**Required action**: Transcribe the stretch of entries below from the line with "(** [direction in" through the line with "Definition length_mismatch_error : exn", exactly and with both ends included; leave out all other lines.

[Task input]

(** [not direction]: [None], the empty string and the empty tuple. *)
Definition direction_missing (d : option direction_arg) : bool :=
  match d with
  | None => true
  | Some (DStr s) => (String.length s =? 0)%nat
  | Some (DTuple l) => (List.length l =? 0)%nat
  end.

(** [direction in ("IN", "OUT")]: a tuple is never equal to a string. *)
Definition direction_in_in_out (d : direction_arg) : bool :=
  match d with
  | DStr s => string_in s ["IN"; "OUT"]%string
  | DTuple _ => false
  end.

(** [direction == "IN"] *)
Definition direction_is_in (d : direction_arg) : bool :=
  match d with
  | DStr s => (s =? "IN")%string
  | DTuple _ => false
  end.

(** A series indexed by the nodes, or a frame with named columns. *)
Inductive degrees : Type :=
| DegreeSeries (values : list Z)
| DegreeFrame (columns : list (string * list Z)).

(** [matrix.astype('bool')] on a dense array *)
Definition mat_bool (m : ndmat) : ndmat :=
  mk_ndmat (m_rows m) (m_cols m) (fun i j => truth (m_at m i j)).

(** [np.diag(matrix)] *)
Definition np_diag (m : ndmat) : list Z :=
  map (fun i => m_at m i i) (seq 0 (Nat.min (m_rows m) (m_cols m))).

(** The [ValueError] of pandas for values that do not fit the index; its
    message also gives the two lengths, which are left out. *)
Definition length_mismatch_error : exn :=
  ValueError "Length of values does not match length of index".

(** [pd.Series(array, index)] for an index of [n] labels. *)
Definition pd_series (n : nat) (array : list Z) : result (list Z) :=
  if (List.length array =? n)%nat then Ok array else Raise length_mismatch_error.

Definition diag_warning_analysis : string :=
  "The diagonal is non-zero!  This may cause errors in the analysis".

(** The head of the message of the assertion, which ends with the
    direction as it was given. *)
Definition invalid_direction : string := "Invalid `direction`".

Section Degrees.

(** The sum of an array of float64 numbers as numpy computes it; its
    rounding depends on how numpy groups the terms. *)
Variable float_sum : list Z -> Z.

(** [array.sum()] for an array of a dtype: booleans are counted (a count
    cannot wrap around), int64 numbers are added with wrap-around. *)
Definition np_sum (dt : dtype) (l : list Z) : Z :=
  match dt with
  | np_bool => sumZ l
  | np_int64 => wrap64 (sumZ l)
  | np_float64 => float_sum l
  end.

(** The dtype of the sums of an array: booleans are counted in int64. *)
Definition sum_dtype (dt : dtype) : dtype :=
  match dt with
  | np_float64 => np_float64
  | _ => np_int64
  end.

(** [matrix.sum(axis=0)]: one sum per column. *)
Definition sum_axis0 (dt : dtype) (m : ndmat) : list Z :=
  map (fun j => np_sum dt (map (fun i => m_at m i j) (seq 0 (m_rows m))))
      (seq 0 (m_cols m)).

(** [matrix.sum(axis=1)]: one sum per row. *)
Definition sum_axis1 (dt : dtype) (m : ndmat) : list Z :=
  map (fun i => np_sum dt (map (fun j => m_at m i j) (seq 0 (m_cols m))))
      (seq 0 (m_rows m)).

(** The two lambdas [in_degree] and [out_degree] are evaluated where
    they are called. *)
Definition node_degree (adj : csr) (direction : option direction_arg)
           (weighted : bool) : traced degrees :=
  (py_assert (direction_missing direction
              || match direction with
                 | Some d => direction_in_in_out d
                             || list_string_eqb (tuple_of d) ["IN"; "OUT"]%string
                 | None => false
                 end)
             invalid_direction ;;
   let matrix := toarray adj in
   let dt := csr_dtype adj in
   let matrix := if weighted then matrix else mat_bool matrix in
   let dt := if weighted then dt else np_bool in
   when (negb (count_nonzero (np_diag matrix) =? 0)%nat)
        (emit (LogWarning diag_warning_analysis)) ;;
   let series := pd_series (m_rows matrix) in
   let in_degree := fun _ : unit => lift (series (sum_axis0 dt matrix)) in
   let out_degree := fun _ : unit => lift (series (sum_axis1 dt matrix)) in
   let total :=
     i <- in_degree tt ;;
     o <- out_degree tt ;;
     tret (DegreeSeries (map (fun p => add_in (sum_dtype dt) (fst p) (snd p))
                             (combine i o))) in
   match direction with
   | None => total
   | Some d =>
       if direction_missing direction then total
       else if list_string_eqb (tuple_of d) ["IN"; "OUT"]%string then
         i <- in_degree tt ;;
         o <- out_degree tt ;;
         tret (DegreeFrame [("IN"%string, i); ("OUT"%string, o)])
       else if list_string_eqb (tuple_of d) ["OUT"; "IN"]%string then
         o <- out_degree tt ;;
         i <- in_degree tt ;;
         tret (DegreeFrame [("OUT"%string, o); ("IN"%string, i)])
       else if direction_is_in d then
         i <- in_degree tt ;; tret (DegreeSeries i)
       else
         o <- out_degree tt ;; tret (DegreeSeries o)
   end)%traced.

End Degrees.

(* ------------------------------------------------------------------ *)
(** ** Node participation: [node_participation] *)

Section ParticipationSolver.

Variable flagser_count : csr -> count_options -> flagser_out.

Definition node_participation (adj : csr) (max_simplices : bool)
           (threads max_dim : Z) (simplex_type : string)
  : traced (option (list (list Z))) :=
  (let adj := astype_bool adj in
   py_assert (count_nonzero (diagonal adj) =? 0)%nat diag_matrix_errors ;;
   py_assert (fst (csr_shape adj) =? snd (csr_shape adj))%nat square_error ;;
   adj <- (if (simplex_type =? "undirected")%string then
             u <- underlying_undirected_matrix adj ;; tret (triu u)
           else if (simplex_type =? "reciprocal")%string then
             r <- rc_submatrix adj ;; tret (triu r)
           else tret adj) ;;
   flagser_counts <- _flagser_counts flagser_count adj max_simplices true false
                                     threads max_dim ;;
   tret (c_node_participation flagser_counts))%traced.

End ParticipationSolver.

(* ------------------------------------------------------------------ *)
(** ** Persistent homology: [persistence]

    The weighted solver is the only collaborator of [persistence]; a run
    is the list of the calls made to it and the outcome. *)

(** The [approximation] argument: [None], an integer or a list. *)
Inductive approximation_arg : Type :=
| ApproxNone
| ApproxInt (a : Z)
| ApproxList (l : list Z).

(** A call of [pyflagser.flagser_weighted]; [None] as [max_dimension]
    is the default [[]] of [max_dim], handed on as it is. *)
Record weighted_call : Type := mk_weighted_call {
  wc_adjacency : csr;
  wc_min_dimension : ext;
  wc_max_dimension : option ext;
  wc_approximation : option Z
}.

Section WeightedSolver.

(** The type of a persistence diagram. *)
Variable dgm : Type.

(** [flagser_weighted(...)]: its ['dgms'] and its ['betti']. *)
Variable flagser_weighted : weighted_call -> list dgm * list Z.

Variable bin_center : Z -> Z -> Z -> Z -> Z.

(** The floating-point arithmetic of the inversion of the weights:
    [(max - w) / (max - min)] given the maximum, the minimum and [w]. *)
Variable invert_weight : Z -> Z -> Z -> Z.

(** [(np.max(data) - data) / (np.max(data) - np.min(data))], an array
    of float64 numbers *)
Definition invert_weights (data : list Z) : result (list Z) :=
  match data with
  | [] => Raise (ValueError
            "zero-size array to reduction operation maximum which has no identity")
  | w :: ws =>
      Ok (map (fun x => float64 (invert_weight (list_max w ws) (list_min w ws) x))
              data)
  end.

(** One turn of the loop over [zip(dim_chunks, approx_chunks)]. *)
Definition persistence_step (adj : csr)
           (acc : list weighted_call * (list dgm * list Z))
           (dims_range : chunk) (a : Z)
  : result (list weighted_call * (list dgm * list Z)) :=
  rbind (py_index dims_range 0) (fun n =>
  rbind (py_index dims_range (-1)) (fun N =>
  let N := match N with
           | Fin z => if z =? -1 then Inf else N
           | Inf => N
           end in
  let a := if a =? -1 then None else Some a in
  let call := mk_weighted_call adj n (Some N) a in
  let out := flagser_weighted call in
  Ok (fst acc ++ [call], (fst (snd acc) ++ fst out, snd (snd acc) ++ snd out)))).

Fixpoint persistence_loop (adj : csr) (chunks : list (chunk * Z))
         (acc : list weighted_call * (list dgm * list Z))
  : list weighted_call * result (list dgm * list Z) :=
  match chunks with
  | [] => (fst acc, Ok (snd acc))
  | (dims_range, a) :: rest =>
      match persistence_step adj acc dims_range a with
      | Ok acc' => persistence_loop adj rest acc'
      | Raise e => (fst acc, Raise e)
      end
  end.

(** The head of [persistence]: the weights are inverted, then binned,
    as asked. *)
Definition prepare_weights (weighted_adj : csr) (invert binned : bool)
           (n_bins : Z) : result csr :=
  rbind (if invert
         then rbind (invert_weights (csr_data weighted_adj))
                    (fun d => Ok (set_data weighted_adj d))
         else Ok weighted_adj)
        (fun adj =>
           if binned
           then rbind (bin_weigths bin_center (csr_data adj) n_bins)
                      (fun d => Ok (set_data adj d))
           else Ok adj).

[/Task input]

**Result below**:
(** [direction in ("IN", "OUT")]: a tuple is never equal to a string. *)
Definition direction_in_in_out (d : direction_arg) : bool :=
  match d with
  | DStr s => string_in s ["IN"; "OUT"]%string
  | DTuple _ => false
  end.

(** [direction == "IN"] *)
Definition direction_is_in (d : direction_arg) : bool :=
  match d with
  | DStr s => (s =? "IN")%string
  | DTuple _ => false
  end.

(** A series indexed by the nodes, or a frame with named columns. *)
Inductive degrees : Type :=
| DegreeSeries (values : list Z)
| DegreeFrame (columns : list (string * list Z)).

(** [matrix.astype('bool')] on a dense array *)
Definition mat_bool (m : ndmat) : ndmat :=
  mk_ndmat (m_rows m) (m_cols m) (fun i j => truth (m_at m i j)).

(** [np.diag(matrix)] *)
Definition np_diag (m : ndmat) : list Z :=
  map (fun i => m_at m i i) (seq 0 (Nat.min (m_rows m) (m_cols m))).

(** The [ValueError] of pandas for values that do not fit the index; its
    message also gives the two lengths, which are left out. *)
Definition length_mismatch_error : exn :=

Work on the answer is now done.